Repeat the stretch of entries below from the line with "destruct (hot_step_refines o" through the line with "destruct (IH m1 H2) as (H4 & H5 & H6).". Include both ends and add nothing.

-- Data for the task --
——

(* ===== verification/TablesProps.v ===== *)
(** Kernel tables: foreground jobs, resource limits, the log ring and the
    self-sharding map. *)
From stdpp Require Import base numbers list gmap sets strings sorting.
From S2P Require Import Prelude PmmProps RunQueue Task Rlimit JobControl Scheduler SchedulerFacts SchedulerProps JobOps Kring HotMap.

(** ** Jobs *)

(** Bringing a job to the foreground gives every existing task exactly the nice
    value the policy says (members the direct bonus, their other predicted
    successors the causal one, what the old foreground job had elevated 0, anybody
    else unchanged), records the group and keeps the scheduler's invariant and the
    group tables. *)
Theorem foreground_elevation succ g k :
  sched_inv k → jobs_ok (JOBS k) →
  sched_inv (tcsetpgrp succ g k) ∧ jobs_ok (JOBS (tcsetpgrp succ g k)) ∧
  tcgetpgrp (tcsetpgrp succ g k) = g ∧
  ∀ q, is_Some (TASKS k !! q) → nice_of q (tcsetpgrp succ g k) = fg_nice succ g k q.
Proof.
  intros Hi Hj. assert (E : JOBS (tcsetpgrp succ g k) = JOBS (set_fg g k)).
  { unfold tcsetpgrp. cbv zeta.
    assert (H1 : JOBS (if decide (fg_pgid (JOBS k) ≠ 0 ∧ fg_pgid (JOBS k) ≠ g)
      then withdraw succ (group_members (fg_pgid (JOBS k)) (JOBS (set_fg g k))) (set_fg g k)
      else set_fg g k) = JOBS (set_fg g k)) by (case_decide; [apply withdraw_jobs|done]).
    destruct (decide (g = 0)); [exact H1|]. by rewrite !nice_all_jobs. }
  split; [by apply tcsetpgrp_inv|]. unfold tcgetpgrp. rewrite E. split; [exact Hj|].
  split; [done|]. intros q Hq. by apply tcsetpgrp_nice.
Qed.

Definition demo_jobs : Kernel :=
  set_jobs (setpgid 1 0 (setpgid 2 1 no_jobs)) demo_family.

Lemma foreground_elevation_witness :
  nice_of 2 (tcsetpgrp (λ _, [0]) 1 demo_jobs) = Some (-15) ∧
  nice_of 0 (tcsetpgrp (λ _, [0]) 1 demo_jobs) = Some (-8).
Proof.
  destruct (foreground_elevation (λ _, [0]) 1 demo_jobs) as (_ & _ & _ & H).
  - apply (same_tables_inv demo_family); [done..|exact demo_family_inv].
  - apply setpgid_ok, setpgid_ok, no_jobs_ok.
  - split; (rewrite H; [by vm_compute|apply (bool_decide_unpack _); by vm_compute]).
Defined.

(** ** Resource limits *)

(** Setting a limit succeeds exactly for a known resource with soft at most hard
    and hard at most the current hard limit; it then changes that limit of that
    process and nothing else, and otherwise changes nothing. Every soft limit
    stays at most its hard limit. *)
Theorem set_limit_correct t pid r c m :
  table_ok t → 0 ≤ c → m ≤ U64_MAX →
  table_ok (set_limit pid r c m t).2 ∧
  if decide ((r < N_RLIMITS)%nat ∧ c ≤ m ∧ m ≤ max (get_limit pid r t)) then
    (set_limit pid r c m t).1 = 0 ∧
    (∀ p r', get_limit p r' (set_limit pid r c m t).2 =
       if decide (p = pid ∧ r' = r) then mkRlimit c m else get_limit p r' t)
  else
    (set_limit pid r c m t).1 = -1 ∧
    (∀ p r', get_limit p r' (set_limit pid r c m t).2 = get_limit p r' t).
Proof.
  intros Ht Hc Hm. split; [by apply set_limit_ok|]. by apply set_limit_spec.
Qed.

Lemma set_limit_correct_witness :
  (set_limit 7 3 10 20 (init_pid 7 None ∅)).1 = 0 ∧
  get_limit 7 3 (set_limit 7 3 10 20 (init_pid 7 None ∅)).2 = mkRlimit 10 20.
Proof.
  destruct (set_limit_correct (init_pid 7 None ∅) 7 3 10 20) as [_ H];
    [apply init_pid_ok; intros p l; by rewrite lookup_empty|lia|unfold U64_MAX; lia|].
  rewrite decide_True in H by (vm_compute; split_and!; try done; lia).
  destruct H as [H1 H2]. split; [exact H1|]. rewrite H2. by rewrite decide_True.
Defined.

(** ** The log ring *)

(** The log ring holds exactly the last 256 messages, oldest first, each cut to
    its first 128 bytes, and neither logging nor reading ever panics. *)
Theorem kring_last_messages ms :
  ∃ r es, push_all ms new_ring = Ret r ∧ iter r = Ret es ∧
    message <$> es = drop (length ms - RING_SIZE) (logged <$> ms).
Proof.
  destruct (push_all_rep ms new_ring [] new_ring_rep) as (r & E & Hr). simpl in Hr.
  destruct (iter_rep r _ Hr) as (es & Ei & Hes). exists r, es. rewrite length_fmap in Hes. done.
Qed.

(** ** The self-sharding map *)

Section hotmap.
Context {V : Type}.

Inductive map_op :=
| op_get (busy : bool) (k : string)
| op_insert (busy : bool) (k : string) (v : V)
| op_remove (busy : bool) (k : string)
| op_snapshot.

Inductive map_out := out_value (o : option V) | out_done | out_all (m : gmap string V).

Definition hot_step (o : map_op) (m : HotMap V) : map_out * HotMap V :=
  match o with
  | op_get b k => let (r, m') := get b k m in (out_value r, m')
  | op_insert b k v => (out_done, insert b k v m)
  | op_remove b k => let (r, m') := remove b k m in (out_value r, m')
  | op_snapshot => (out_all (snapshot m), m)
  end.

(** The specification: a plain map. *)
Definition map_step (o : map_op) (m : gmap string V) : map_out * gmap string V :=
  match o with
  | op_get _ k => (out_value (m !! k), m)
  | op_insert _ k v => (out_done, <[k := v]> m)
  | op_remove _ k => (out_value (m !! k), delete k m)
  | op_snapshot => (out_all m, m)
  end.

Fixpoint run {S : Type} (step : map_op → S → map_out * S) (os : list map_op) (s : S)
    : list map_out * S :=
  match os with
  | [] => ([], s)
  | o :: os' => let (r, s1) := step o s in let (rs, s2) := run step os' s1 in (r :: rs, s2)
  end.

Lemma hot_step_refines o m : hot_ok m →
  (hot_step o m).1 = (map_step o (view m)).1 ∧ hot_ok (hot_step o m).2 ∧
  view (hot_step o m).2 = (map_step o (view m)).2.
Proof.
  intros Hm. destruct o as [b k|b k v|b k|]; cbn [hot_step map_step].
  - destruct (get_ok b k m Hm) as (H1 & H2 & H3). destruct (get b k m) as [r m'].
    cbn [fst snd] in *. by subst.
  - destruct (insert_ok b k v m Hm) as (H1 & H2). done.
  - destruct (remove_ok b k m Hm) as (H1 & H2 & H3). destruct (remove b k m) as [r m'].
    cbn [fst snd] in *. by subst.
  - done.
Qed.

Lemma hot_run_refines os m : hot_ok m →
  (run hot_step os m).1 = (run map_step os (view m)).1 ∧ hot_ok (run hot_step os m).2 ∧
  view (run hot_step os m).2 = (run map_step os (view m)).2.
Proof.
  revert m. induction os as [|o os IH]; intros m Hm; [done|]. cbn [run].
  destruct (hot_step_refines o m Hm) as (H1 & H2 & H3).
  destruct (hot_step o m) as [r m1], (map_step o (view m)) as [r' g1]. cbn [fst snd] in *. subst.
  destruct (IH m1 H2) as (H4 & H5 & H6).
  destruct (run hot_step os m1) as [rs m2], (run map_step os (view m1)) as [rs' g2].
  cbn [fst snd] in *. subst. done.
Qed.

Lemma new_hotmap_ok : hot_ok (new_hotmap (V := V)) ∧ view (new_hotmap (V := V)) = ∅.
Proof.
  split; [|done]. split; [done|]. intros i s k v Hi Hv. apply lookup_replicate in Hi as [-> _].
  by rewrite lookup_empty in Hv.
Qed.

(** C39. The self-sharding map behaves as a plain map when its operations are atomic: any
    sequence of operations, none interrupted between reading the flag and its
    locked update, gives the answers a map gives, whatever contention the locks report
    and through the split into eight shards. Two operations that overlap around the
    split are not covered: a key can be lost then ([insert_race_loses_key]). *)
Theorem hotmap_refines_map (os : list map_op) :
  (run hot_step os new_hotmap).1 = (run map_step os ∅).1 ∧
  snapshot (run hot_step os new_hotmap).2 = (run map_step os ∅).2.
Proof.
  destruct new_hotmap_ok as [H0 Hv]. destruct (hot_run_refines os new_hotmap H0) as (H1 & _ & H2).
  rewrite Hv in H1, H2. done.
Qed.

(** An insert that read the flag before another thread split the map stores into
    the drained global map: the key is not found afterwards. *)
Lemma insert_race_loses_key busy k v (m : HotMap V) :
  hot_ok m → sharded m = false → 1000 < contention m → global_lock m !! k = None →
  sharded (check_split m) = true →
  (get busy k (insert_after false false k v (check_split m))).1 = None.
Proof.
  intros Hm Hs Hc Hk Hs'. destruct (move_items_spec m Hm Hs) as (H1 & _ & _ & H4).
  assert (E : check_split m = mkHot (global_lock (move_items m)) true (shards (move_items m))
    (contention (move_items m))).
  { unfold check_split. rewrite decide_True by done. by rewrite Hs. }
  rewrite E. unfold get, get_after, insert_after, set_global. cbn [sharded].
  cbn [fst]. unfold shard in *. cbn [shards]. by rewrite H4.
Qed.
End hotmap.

——

-- Exercise solution --
  destruct (hot_step_refines o m Hm) as (H1 & H2 & H3).
  destruct (hot_step o m) as [r m1], (map_step o (view m)) as [r' g1]. cbn [fst snd] in *. subst.
  destruct (IH m1 H2) as (H4 & H5 & H6).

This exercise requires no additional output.